Grundsätzlich gehe es allerdings immer noch darum, „die Grundsteuer als verlässliche Einnahmequelle der Kommunen zu erhalten“, betonte das (BVerfG). Die bisherige Berechnungspraxis dürfe nur noch bis zum 31. Dezember 2024 genutzt werden.

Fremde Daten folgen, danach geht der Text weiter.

(** C2, as the code has it: at whatever turn of the streaming loop a
    fatal I/O error happens (a [recv] failure that is not passed over, or
    a failed [send] of the report), [ThreadHandler], holding a handle
    [sockfd_ > 0], closes the socket, resets [sockfd_] to -1 and returns
    [false]; and whenever [ThreadHandler] returns [false] from inside the
    loop, that is what it has done.  It clears no flag: [running_] is
    still set, so [IsRunning()] still answers [true] afterwards. *)
Theorem fatal_io_ends_stream :
  (forall (tk : Tick) (start_time : Z) (rest : list Tick) (c : NtripClient),
      running_ c = true ->
      0 < sockfd_ c ->
      recv_fatal tk \/ send_fatal tk start_time (caller_updates_gga tk c) ->
      exists tr,
        thread_loop (tk :: rest) start_time c
        = Returned false (set_sockfd (caller_updates_gga tk c) (-1)) tr
        /\ In (Close (sockfd_ c)) tr
        /\ IsRunning (set_sockfd (caller_updates_gga tk c) (-1)) = true)
  /\ (forall (clock : Z) (ticks : list Tick) (c c' : NtripClient)
        (tr : trace),
         initialized_ c = true ->
         connected_ c = true ->
         authenticated_ c = true ->
         0 < sockfd_ c ->
         ThreadHandler clock ticks c = Returned false c' tr ->
         In (Close (sockfd_ c)) tr
         /\ sockfd_ c' = -1
         /\ IsRunning c' = true
         /\ connected_ c' = true
         /\ authenticated_ c' = true).
Proof.
  split.
  - intros tk start_time rest c Hrun Hopen Hfatal.
    assert (Hopen' : 0 < sockfd_ (caller_updates_gga tk c))
      by now rewrite sockfd_caller_updates_gga.
    assert (Hrun' : IsRunning (set_sockfd (caller_updates_gga tk c) (-1))
                    = true).
    { unfold IsRunning. simpl. now rewrite running_caller_updates_gga. }
    cbn [thread_loop]. rewrite Hrun.
    destruct (thread_body tk start_time (caller_updates_gga tk c))
      as [start_time' tr1 | ret c1 tr1] eqn:Hbody.
    + (* the turn cannot go on *)
      exfalso. unfold thread_body in Hbody.
      destruct Hfatal as [Hrecv | Hsend].
      * now rewrite on_recv_fatal in Hbody by assumption.
      * destruct (on_recv tk (caller_updates_gga tk c)); [|discriminate].
        now rewrite on_timer_fatal in Hbody by assumption.
    + apply thread_body_return in Hbody.
      destruct Hbody as (-> & -> & before & ->).
      rewrite Cleanup_open by assumption. simpl.
      exists (before ++ [Close (sockfd_ (caller_updates_gga tk c))]).
      repeat split; [| assumption].
      rewrite sockfd_caller_updates_gga.
      apply in_or_app. right. now left.
  - intros clock ticks c c' tr Hinit Hconn Hauth Hopen Hret.
    unfold ThreadHandler in Hret.
    rewrite Hinit, Hconn, Hauth in Hret. simpl negb in Hret. cbv iota in Hret.
    destruct (Z.ltb_spec (sockfd_ c) 0); [lia|].
    apply after_returned in Hret. destruct Hret as (t' & Hloop & ->).
    apply thread_loop_failure in Hloop; [|assumption].
    destruct Hloop as (Hin & Hfd & Hrun & Hconn' & Hauth').
    unfold IsRunning.
    repeat split; try congruence.
    apply in_or_app. now right.
Qed.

Bund und Länder waren daraufhin gezwungen, ein neues Modell zur Festsetzung der Grundsteuerhöhe zu erarbeiten. Das neue Gesetz berücksichtigt nun Faktoren wie den jeweiligen Wert des Bodens (Bodenrichtwert), die Höhe der statistisch ermittelten Nettokaltmiete laut Mietniveaustufe der jeweiligen Gemeinde, die Grundstücksfläche, die Grundstücksart und das Alter des Gebäudes. Faustformel: Je größer das Grundstück, je besser die Lage und je neuer die Immobilie, desto höher ist wahrscheinlich die Grundsteuerforderung an den oder die Eigentümer.
Effekt auf künftige Steuerlast unklar
Das Bundesfinanzministerium betont zwar seit Einführung des neuen Gesetzes, dass die gesamte Steuerlast für alle Immobilienbesitzer nicht nennenswert steigen soll – räumt aber ein, dass einige mehr, andere weniger Grundsteuer werden zahlen müssen.
Dies sei „die zwingende Folge der Entscheidung des Bundesverfassungsgerichts und – angesichts der aktuellen Ungerechtigkeiten aufgrund der großen Bewertungsunterschiede durch das Abstellen auf veraltete Werte – unvermeidbar“.